- **What the task requires**
Work out the number of lines that hold "ZeroFilled" in the listing, and give that number with no other text.

::::::::::

(** Modelled from the spec: the slot mappings [StringSlotIndex],
    [TypeSlotIndex] and [MethodTypeSlotIndex] are declared in dex_cache.h
    (lines 397-399) without a body; section 4.2 gives
    physical slot = logical_index & (C-1). *)
Definition SlotIndex (logical_index : Z) : Z :=
  Z.land logical_index (C - 1).

(** Modelled from the spec: the cache lookup is missing; section 4.2
    delegates to the slot's TryGetForIndex, which is [GetObjectForIndex]
    on an atomic snapshot of the pair. *)
Definition Lookup (logical_index : Z) : M (list DexCachePair) ObjRef :=
  slots ← get;
  on_copy (load slots (SlotIndex logical_index)) (GetObjectForIndex logical_index).

(** Modelled from the spec: the cache insert is missing; section 4.2
    delegates to Install on the physical slot. *)
Definition Insert (logical_index : Z) (value : ObjRef) : M (list DexCachePair) unit :=
  at_slot (SlotIndex logical_index) (SlotPair.Install logical_index value).

(** Modelled from the spec: the cache clear is missing; section 4.2
    delegates to Clear on the physical slot. *)
Definition ClearIfMatching (logical_index : Z) : M (list DexCachePair) unit :=
  at_slot (SlotIndex logical_index)
    (SlotPair.Clear (SlotIndex logical_index) logical_index).

(** Modelled from the spec: the allocation of the slot arrays is missing;
    sections 4.1 and 6 have every slot zero-filled to [{null, 0}]. *)
Definition ZeroFilled : list DexCachePair :=
  replicate (Z.to_nat C) (MkDexCachePair nullptr 0).

(** Modelled from the spec: the initialisation of a cache is missing;
    sections 4.1 and 6 run the slot-zero initialisation, which is
    [DexCachePair::Initialize], on the zero-filled array. *)
Definition Fresh : list DexCachePair :=
  state_after Initialize ZeroFilled.

End Capacity.

End FixedCache.

(** ** DexCache (dex_cache.h, lines 104-432) *)

(** What the bindings read of the defining dex file (dex_file.h is outside the
    embedded sources). *)
Record DexFile := {
  NumTypeIds : Z;
  NumStringIds : Z;
  StringByTypeIdx : Z -> string
}.

Record DexCache := MkDexCache {
  dex_ : ObjRef;
  location_ : ObjRef;
  dex_file_ : DexFile;
  resolved_call_sites_ : list ObjRef;
  resolved_fields_ : list Z;
  resolved_method_types_ : list DexCachePair;
  resolved_methods_ : list Z;
  resolved_types_ : list DexCachePair;
  strings_ : list DexCachePair
}.

Definition GetDexFile (this : DexCache) : DexFile := dex_file_ this.
Definition GetStrings (this : DexCache) : list DexCachePair := strings_ this.
Definition GetResolvedTypes (this : DexCache) : list DexCachePair := resolved_types_ this.
Definition GetResolvedMethodTypes (this : DexCache) : list DexCachePair :=
  resolved_method_types_ this.
Definition GetResolvedCallSites (this : DexCache) : list ObjRef :=
  resolved_call_sites_ this.

Definition NumStrings (this : DexCache) : Z := Z.of_nat (length (strings_ this)).
Definition NumResolvedTypes (this : DexCache) : Z := Z.of_nat (length (resolved_types_ this)).
Definition NumResolvedMethodTypes (this : DexCache) : Z :=
  Z.of_nat (length (resolved_method_types_ this)).
Definition NumResolvedCallSites (this : DexCache) : Z :=
  Z.of_nat (length (resolved_call_sites_ this)).

Definition SetStrings (strings : list DexCachePair) (this : DexCache) : DexCache :=
  MkDexCache (dex_ this) (location_ this) (dex_file_ this) (resolved_call_sites_ this)
    (resolved_fields_ this) (resolved_method_types_ this) (resolved_methods_ this)
    (resolved_types_ this) strings.

Definition SetResolvedTypes (resolved_types : list DexCachePair) (this : DexCache)
  : DexCache :=
  MkDexCache (dex_ this) (location_ this) (dex_file_ this) (resolved_call_sites_ this)
    (resolved_fields_ this) (resolved_method_types_ this) (resolved_methods_ this)
    resolved_types (strings_ this).

Definition SetResolvedMethodTypes (resolved_method_types : list DexCachePair)
    (this : DexCache) : DexCache :=
  MkDexCache (dex_ this) (location_ this) (dex_file_ this) (resolved_call_sites_ this)
    (resolved_fields_ this) resolved_method_types (resolved_methods_ this)
    (resolved_types_ this) (strings_ this).

Definition SetResolvedCallSites (resolved_call_sites : list ObjRef) (this : DexCache)
  : DexCache :=
  MkDexCache (dex_ this) (location_ this) (dex_file_ this) resolved_call_sites
    (resolved_fields_ this) (resolved_method_types_ this) (resolved_methods_ this)
    (resolved_types_ this) (strings_ this).

Section DexCacheMethods.
Context `{BuildConfig}.

(** Modelled from the spec: [StringSlotIndex] is declared in dex_cache.h
    (line 397) without a body; section 4.2 gives the physical slot as
    logical_index & (C-1), C the capacity of the string cache. *)
Definition StringSlotIndex (string_idx : Z) : Z :=
  FixedCache.SlotIndex kDexCacheStringCacheSize string_idx.

(** Modelled from the spec: [TypeSlotIndex] is declared in dex_cache.h
    (line 398) without a body; as [StringSlotIndex], for the type cache. *)
Definition TypeSlotIndex (type_idx : Z) : Z :=
  FixedCache.SlotIndex kDexCacheTypeCacheSize type_idx.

::::::::::

- **Exercise answer**
2